I need to do this electrically, not pneumatically. I'm going in circles dithering over what method to use.

The valve needs to open that fast but can take a long time closing (seconds). It closes into the highest torque need as the butterfly seats into the gasket. Unseated it takes only about 15in-lbs to turn. The 90 degrees isn't important at all. It could be 80 degrees or 100 degrees, no matter.

I'm considering a gear motor which can dish out 150in-lbs at 60RPM which by definition gives 90 degrees/250ms. Then possibly detecting the stall as it's closing. Or maybe using a microswitch to signal "closed" just as it's happening, to suspend drive.

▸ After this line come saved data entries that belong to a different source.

(** What a run that returns has gone through. *)
Lemma main_inr rt host env effects out :
  main rt host env = (effects, inr out) ->
  let base := or_else (env !! "VERIFIER_BASE") DEFAULT_verifierBase in
  let payload :=
    buildWeb2JsonRequest (or_else (env !! "API_URL") DEFAULT_apiUrl)
      (or_else (env !! "POST_PROCESS_JQ") DEFAULT_jq)
      (or_else (env !! "ABI_SIGNATURE") "string") in
  exists privateKey apiKey bytes signer,
    nonempty (env !! "PRIVATE_KEY") = Some privateKey /\
    nonempty (env !! "VERIFIER_API_KEY") = Some apiKey /\
    readFile host (apiResponsePath out) = Some bytes /\
    apiResponsePath out =
      or_else (env !! "API_RESPONSE_PATH") (defaultApiResponsePath host) /\
    computedMic out = sha256Hex rt bytes /\
    expectedMic out = nonempty (env !! "EXPECTED_MIC") /\
    (forall e, expectedMic out = Some e ->
               toLowerCase e = toLowerCase (computedMic out)) /\
    prepareRequest host base apiKey (or_else (env !! "API_URL") DEFAULT_apiUrl)
      (or_else (env !! "POST_PROCESS_JQ") DEFAULT_jq)
      (or_else (env !! "ABI_SIGNATURE") "string")
    = ([Posted (base ++ "/verifier/web2/Web2Json/prepareRequest") apiKey payload],
       inr (abiEncodedRequest out, prepareResponse out)) /\
    fetchVerifierMic host base apiKey payload
    = ([Posted (base ++ "/verifier/web2/Web2Json/mic") apiKey payload],
       inr (micResponse out)) /\
    verifierMic out = get (micResponse out) "messageIntegrityCode" /\
    strictVerifierMicCheck out =
      bool_decide (env !! "STRICT_VERIFIER_MIC" = Some "1") /\
    (strictVerifierMicCheck out = true ->
     forall e, expectedMic out = Some e ->
     exists text, verifierMic out = Some (JStr text) /\
                  toLowerCase e = toLowerCase text) /\
    walletAddress rt privateKey = Some signer /\
    (requestFee host (rpcUrl out) (fdcHubAddress out) = Some (requestFeeWei out) \/
     requestFee host (rpcUrl out) (fdcHubAddress out) = None /\
     parseEther host (or_else (env !! "FDC_FEE_C2FLR") "0.01")
     = Some (requestFeeWei out)) /\
    rpcUrl out = or_else (env !! "RPC_URL") DEFAULT_rpcUrl /\
    fdcHubAddress out = or_else (env !! "FDC_HUB_ADDRESS") DEFAULT_fdcHubAddress /\
    requestAttestation host (rpcUrl out) (fdcHubAddress out) signer
      (abiEncodedRequest out) (requestFeeWei out) = Some (txHash out) /\
    wait host (txHash out) = Some (blockNumber out, blockHash out) /\
    effects =
      [ Posted (base ++ "/verifier/web2/Web2Json/prepareRequest") apiKey payload;
        Posted (base ++ "/verifier/web2/Web2Json/mic") apiKey payload;
        AskedFee (rpcUrl out) (fdcHubAddress out);
        Submitted (rpcUrl out) (fdcHubAddress out) signer
                  (abiEncodedRequest out) (requestFeeWei out);
        Waited (txHash out);
        Wrote (or_else (env !! "OUT_PATH") (defaultOutPath host)) ].
Proof.
  intros H base payload. unfold main in H.
  apply script_bind_inr in H as (e1 & privateKey & ? & Hkey & H & ->).
  apply must_set in Hkey as [Hkey ->].
  apply script_bind_inr in H as (e1 & apiKey & ? & Hapi & H & ->).
  apply must_set in Hapi as [Hapi ->].
  apply script_bind_inr in H as (e1 & bytes & ? & Hfile & H & ->).
  destruct (readFile host _) as [b|] eqn:Hread; [|discriminate].
  injection Hfile as <- <-.
  apply script_bind_inr in H as (e1 & [] & ? & Hgate & H & ->).
  assert (Hexp : forall e, nonempty (env !! "EXPECTED_MIC") = Some e ->
                           toLowerCase e = toLowerCase (sha256Hex rt b) /\
                           e1 = []).
  { intros e He. rewrite He in Hgate.
    destruct (String.eqb (toLowerCase e) (toLowerCase (sha256Hex rt b)))
      eqn:Heq; [|discriminate].
    apply String.eqb_eq in Heq. injection Hgate as <-. auto. }
  assert (He1 : e1 = []).
  { destruct (nonempty (env !! "EXPECTED_MIC")) as [e|];
      [exact (proj2 (Hexp e eq_refl))|].
    injection Hgate as <-. reflexivity. }
  subst e1. clear Hgate.
  apply script_bind_inr in H as (e1 & [request prep] & ? & Hprep & H & ->).
  pose proof Hprep as Hprep'.
  apply prepareRequest_inr in Hprep' as (_ & _ & _ & _ & _ & _ & He1).
  subst e1.
  apply script_bind_inr in H as (e1 & mic & ? & Hmic & H & ->).
  pose proof Hmic as Hmic'.
  apply fetchVerifierMic_inr in Hmic' as (_ & _ & _ & _ & _ & _ & He1).
  subst e1.
  apply script_bind_inr in H as (e1 & [] & ? & Hstrict & H & ->).
  apply strictCheck_inr in Hstrict as [-> Hstrict].
  apply script_bind_inr in H as (e1 & signer & ? & Hsigner & H & ->).
  destruct (walletAddress rt privateKey) as [w|] eqn:Hw; [|discriminate].
  injection Hsigner as <- <-.
  apply script_bind_inr in H as (e1 & fee & ? & Hfee & H & ->).
  apply feeOf_inr in Hfee as [-> Hfee].
  apply script_bind_inr in H as (e1 & hash & ? & Hsub & H & ->).
  apply effect_answered in Hsub as [Hsub ->].
  apply script_bind_inr in H as (e1 & [number bhash] & ? & Hwait & H & ->).
  apply effect_answered in Hwait as [Hwait ->].
  apply script_bind_inr in H as (e1 & [] & ? & Hwrite & H & ->).
  apply effect_answered in Hwrite as [Hwrite ->].
  injection H as <- <-. simpl.
  exists privateKey, apiKey, b, w.
  repeat lazymatch goal with
         | |- _ /\ _ => split
         end;
    try reflexivity; try assumption.
  intros e He. exact (proj1 (Hexp e He)).
Qed.

Lemma nonempty_not_empty v s : nonempty v = Some s -> s <> EmptyString.
Proof.
  destruct v as [t|]; simpl; [|discriminate].
  destruct (String.eqb t EmptyString) eqn:He; [discriminate|].
  intros [= <-]. apply String.eqb_neq, He.
Qed.

Lemma nonempty_Some s : s <> EmptyString -> nonempty (Some s) = Some s.
Proof.
  intros Hs. simpl. apply String.eqb_neq in Hs. rewrite Hs. reflexivity.
Qed.

(** Every case of the script, with what was found on the way. *)
Ltac every_case :=
  unfold main, mbind, Script_bind, must, prepareRequest, fetchVerifierMic,
    post, strictCheck, feeOf, effect, pure, throw;
  repeat match goal with
         | |- context [match ?x with _ => _ end] =>
             lazymatch x with
             | context [match _ with _ => _ end] => fail
             | _ => destruct x eqn:?; simpl
             end
         end.

Ltac which_effect :=
  repeat match goal with
         | H : _ \/ _ |- _ => destruct H
         | H : False |- _ => destruct H
         | H : Posted _ _ _ = Submitted _ _ _ _ _ |- _ => discriminate H
         | H : AskedFee _ _ = Submitted _ _ _ _ _ |- _ => discriminate H
         | H : Waited _ = Submitted _ _ _ _ _ |- _ => discriminate H
         | H : Wrote _ = Submitted _ _ _ _ _ |- _ => discriminate H
         | H : Submitted _ _ _ _ _ = Submitted _ _ _ _ _ |- _ =>
             injection H as <- <- <- <- <-
         end.

End RequestFacts.

Section RequestProperties.
Import Js CheckAttestation DaProofJson RequestAttestation RequestShape.
Import RequestFacts.

(** X24: a file that does not have the expected digest is not submitted.
    When [EXPECTED_MIC] is set and differs (letter case aside) from the
    digest of the attested file, the request script ends with an error
    before it contacts the verifier or the hub: it has no effect at all, and
    with both keys set the error is the digest mismatch. *)
Theorem mismatching_file_is_not_submitted
    (rt : Runtime) (host : Host) (env : Env) (expected bytes : string) :
  nonempty (env !! "EXPECTED_MIC") = Some expected ->
  readFile host
    (or_else (env !! "API_RESPONSE_PATH") (defaultApiResponsePath host))
  = Some bytes ->
  toLowerCase expected <> toLowerCase (sha256Hex rt bytes) ->
  fst (main rt host env) = [] /\
  (exists e, snd (main rt host env) = inl e) /\
  (nonempty (env !! "PRIVATE_KEY") <> None ->
   nonempty (env !! "VERIFIER_API_KEY") <> None ->
   snd (main rt host env) = inl (MicMismatch expected (sha256Hex rt bytes))).
Proof.
  intros Hexp Hfile Hne. apply String.eqb_neq in Hne.
  unfold main, must.
  destruct (nonempty (env !! "PRIVATE_KEY")) as [key|];
    [|split; [reflexivity|]; split; [eexists; reflexivity|];
      intros H; exfalso; apply H; reflexivity].
  destruct (nonempty (env !! "VERIFIER_API_KEY")) as [apiKey|];
    [|split; [reflexivity|]; split; [eexists; reflexivity|];
      intros _ H; exfalso; apply H; reflexivity].
  unfold mbind, Script_bind, pure, throw. simpl.
  rewrite Hfile, Hexp, Hne. simpl.
  split; [reflexivity|]. split; [eexists; reflexivity|]. reflexivity.
Qed.

Lemma mismatching_file_is_not_submitted_witness :
  fst (main RequestFixture.rt RequestFixture.host
         (<["EXPECTED_MIC" := "0xCD"]> RequestFixture.env)) = [].
Proof.
  apply (mismatching_file_is_not_submitted RequestFixture.rt
           RequestFixture.host (<["EXPECTED_MIC" := "0xCD"]> RequestFixture.env)
           "0xCD" "AB").
  - vm_compute. reflexivity.
  - vm_compute. reflexivity.
  - vm_compute. discriminate.
Defined.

But then I start thinking I could need a profile to close it reasonably. That gets me thinking I need a servo motor to know right where everything is all the time.

Then I think nothing will change so why not use a stepper motor to just go to the dead reckoned closed location each time. But then I start thinking about the noise you get with steppers, especially one that will result in 150in-lbs. I don't really want to hear whining every cycle.

Running a servo just 90 degrees seems like some kind of overkill/waste. I wonder about some sort of bell-crank linear actuator instead - extend/retract. But suspect this might be the most expensive method.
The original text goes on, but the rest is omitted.